The stories are a blend of drafts I wrote long ago and new stories I created recently, working from decades-old notes and interview transcripts. Nearly all the images are new, even to me, until now unseen by anyone. As I scanned them into my computer, I could almost hear the people and places they depict, and the young man who recorded them, breath a collective sigh. “At last,” they said. “At last.”

Much as the man I am today differs from that much younger me who roamed the streets of New York, so these books differ from the book I outlined in the 1970s. The distance of several decades has separated me from prior expectations and allowed the material to assume what I believe is its truest form, harkening back to the works that inspired me, such as James Agee and Walker Evans’ Let Us Now Praise Famous Men, Studs Terkel’s Working, and Hubert Selby’s Last Exit to Brooklyn.

Returning to the writing and photography of my youth is yet another pivot, but it is also an integration. I have come full circle.

My experience with people on the margins was a precursor to becoming a therapist. During those years in NYC, I discovered I could connect with people much different from anyone I’d ever known. I found that they, like all of us, wanted only to be seen, heard, and understood. And I learned that I was someone who could do that for them.

Now, having published these books, again I ask, “What now?”

I can’t answer that question yet. To paraphrase Tom Petty, the future is wide open. I do know that I no longer feel the need to compartmentalize. The whole of my work, spanning forty-five years as writer, photographer, and therapist, is all part of the Art of Balance.

I hope you’ll stick around to see what comes next.

David

4 thoughts on “Pivots

  1. David,
    thank you
    After many iterations of me, from bflo. to Jackson Wy, to 20 years of child rearing on to my own company and a move to Detroit. I saw my self as the master of “Pivot”
    I now realize there is a distinct difference between “pivot” and
    running away.

    In my forth chapter I think I will need to learn a healthier way to “pivot”.
    Just sayen!

    Be safe be well

    1. Maybe so. But my belief is that, as Jerry Garcia put it, “It’s all part of it, man.”

      Before I became a therapist, people would tell me I was jumping around, and I saw myself as a rolling stone who had not been very successful at gathering moss.

      When I became a therapist, though, it all made sense. The random jobs, multiple locations, failed attempts to publish, several rounds of grad school, and even the illnesses and failed relationships all made it possible for me to relate to almost anyone who came into my office looking for help, and I think it made me a better therapist than I would have been, had I moved straight from college to grad school to becoming a psychologist. Now, even the previously abandoned book projects, like Street People, seem to have come home to roost.

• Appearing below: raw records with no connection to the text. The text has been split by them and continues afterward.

(** * dbwrapper.h: the transaction overlay and its merge iterator

    A shallow embedding of [CDBWrapper::Read], [CDBIterator::GetValue],
    [CDBTransaction] and [CDBTransactionIterator] from [src/dbwrapper.h],
    with the properties the storage layer is specified to have. *)

From Stdlib Require Import List ZArith Lia Bool Sorted.
From Stdlib Require Import Strings.Byte.
Import ListNotations.
Local Open Scope Z_scope.

Set Default Proof Using "Type".

(** ** Keys: [CDataStream] as a byte vector *)

(** A [CDataStream] used as a key is its byte vector. *)
Definition CDataStream := list byte.

(** [uint8_t] comparison [a < b]. *)
Definition byte_ltb (a b : byte) : bool := (Byte.to_N a <? Byte.to_N b)%N.

Module DataStreamCmp.

(** [DataStreamCmp::less]: [std::lexicographical_compare] over the bytes:
    walk both ranges; the first position where one byte is smaller decides;
    a range that ends first is smaller; equal ranges are not less. *)
Fixpoint less (a b : CDataStream) : bool :=
  match a, b with
  | _, [] => false
  | [], _ :: _ => true
  | x :: a', y :: b' =>
      if byte_ltb x y then true
      else if byte_ltb y x then false
      else less a' b'
  end.

(** Equivalence under the comparator, as the ordered containers use it:
    neither key is less than the other. *)
Definition equiv (a b : CDataStream) : bool := negb (less a b) && negb (less b a).

End DataStreamCmp.
Import DataStreamCmp.

Definition klt (a b : CDataStream) : Prop := less a b = true.

(** [CDataStream::size()], a [size_t]. *)
Definition size (k : CDataStream) : Z := Z.of_nat (length k).

(** ** The ordered containers

    [std::map<CDataStream, T, DataStreamCmp>] and
    [std::set<CDataStream, DataStreamCmp>] are kept as lists in iteration
    order; every operation finds its place with the comparator only. *)

Section OrderedContainers.

Context {T : Type}.

Definition WritesMapOf := list (CDataStream * T).

(** [m.find(k)]: the entry equivalent to [k], if any. *)
Fixpoint map_find (k : CDataStream) (m : WritesMapOf) : option T :=
  match m with
  | [] => None
  | (k', v) :: m' =>
      if less k' k then map_find k m'
      else if less k k' then None
      else Some v
  end.

(** [m.count(k)]. *)
Definition map_count (k : CDataStream) (m : WritesMapOf) : bool :=
  match map_find k m with Some _ => true | None => false end.

(** [m.emplace(k, _).first->second = v]: assign the entry equivalent to
    [k], inserting it in order when there is none. *)
Fixpoint map_put (k : CDataStream) (v : T) (m : WritesMapOf) : WritesMapOf :=
  match m with
  | [] => [(k, v)]
  | (k', v') :: m' =>
      if less k' k then (k', v') :: map_put k v m'
      else if less k k' then (k, v) :: (k', v') :: m'
      else (k', v) :: m'
  end.

(** [m.erase(m.find(k))] when the entry is there. *)
Fixpoint map_erase (k : CDataStream) (m : WritesMapOf) : WritesMapOf :=
  match m with
  | [] => []
  | (k', v') :: m' =>
      if less k' k then (k', v') :: map_erase k m'
      else if less k k' then (k', v') :: m'
      else m'
  end.

(** [m.lower_bound(k)]: the position of the first entry not less than [k],
    given as the entries from that position to [m.end()]. *)
Fixpoint map_lower_bound (k : CDataStream) (m : WritesMapOf) : WritesMapOf :=
  match m with
  | [] => []
  | (k', v') :: m' => if less k' k then map_lower_bound k m' else m
  end.

End OrderedContainers.

Definition DeletesSet := list CDataStream.

(** [s.count(k)]. *)
Fixpoint set_count (k : CDataStream) (s : DeletesSet) : bool :=
  match s with
  | [] => false
  | k' :: s' =>
      if less k' k then set_count k s'
      else if less k k' then false
      else true
  end.

(** [s.emplace(k)]: the set afterwards and [.second], whether [k] was
    inserted. *)
Fixpoint set_emplace (k : CDataStream) (s : DeletesSet) : DeletesSet * bool :=
  match s with
  | [] => ([k], true)
  | k' :: s' =>
      if less k' k then
        let (r, ins) := set_emplace k s' in (k' :: r, ins)
      else if less k k' then (k :: k' :: s', true)
      else (s, false)
  end.

(** [s.erase(k)]: the set afterwards and the number of elements removed. *)
Fixpoint set_erase (k : CDataStream) (s : DeletesSet) : DeletesSet * Z :=
  match s with
  | [] => ([], 0)
  | k' :: s' =>
      if less k' k then
        let (r, n) := set_erase k s' in (k' :: r, n)
      else if less k k' then (s, 0)
      else (s', 1)
  end.

(** ** Integer types of the accounting *)

(** A value converted to [size_t] (64 bits, unsigned). *)
Definition size_t_wrap (z : Z) : Z := z mod 2 ^ 64.

(** A value converted to [ssize_t] (64 bits, two's complement). *)
Definition ssize_t_wrap (z : Z) : Z := (z + 2 ^ 63) mod 2 ^ 64 - 2 ^ 63.

(** [a + b] on two [size_t]. *)
Definition size_add (a b : Z) : Z := size_t_wrap (a + b).

(** [m -= x] and [m += x] for [ssize_t m] and [size_t x]: the operation is
    carried out on 64 bits and the result stored back as [ssize_t]. *)
Definition ssize_sub (m x : Z) : Z := ssize_t_wrap (m - x).
Definition ssize_add (m x : Z) : Z := ssize_t_wrap (m + x).

(** ** Obfuscation *)

Definition byte_xor (a b : byte) : byte :=
  let '(a0, (a1, (a2, (a3, (a4, (a5, (a6, a7))))))) := Byte.to_bits a in
  let '(b0, (b1, (b2, (b3, (b4, (b5, (b6, b7))))))) := Byte.to_bits b in
  Byte.of_bits
    (xorb a0 b0, (xorb a1 b1, (xorb a2 b2, (xorb a3 b3,
    (xorb a4 b4, (xorb a5 b5, (xorb a6 b6, xorb a7 b7))))))).

Fixpoint Xor_loop (vch key : list byte) (j : nat) : list byte :=
  match vch with
  | [] => []
  | c :: vch' =>
      byte_xor c (nth j key x00)
      :: Xor_loop vch' key (if (S j =? length key)%nat then 0%nat else S j)
  end.

(** Modelled from the spec: [CDataStream::Xor] of streams.h, which is not
    among the sources: the bytes are XORed with the keystream repeated or
    truncated to their length; an empty keystream changes nothing. *)
Definition Xor (vch key : list byte) : list byte :=
  if (length key =? 0)%nat then vch else Xor_loop vch key 0.

(** ** An instantiation for the examples

    Two value types, a byte ([uint8_t]) and a short byte string with a
    one-byte length prefix, and three one-byte keys. *)

Module Ex.

Inductive tag := TUint8 | TBytes.

Inductive value :=
| U8 (b : byte)
| Bytes (bs : list byte).

Definition tag_eq_dec (a b : tag) : {a = b} + {a <> b}.
Proof. decide equality. Defined.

  2. What’s next for you? I can’t wait to see . One thing I’m sure of, it will be another creative product or endeavor.

    1. Thanks for asking. I’m not quite sure, as I’m first tackling promotion of this book. I’ve been working with a friend in Australia on a “save the world” project, so that will probably be next, and also trying to get my online course going. And, I’m finally going to see if I can scan Richard’s books. Unfortunately, the bigger scanner I had broke, and the smaller one I have now won’t fit the pages, but I should be able to digitally stitch them together. I think it was too painful for me to get that deep into his artwork. I really miss him.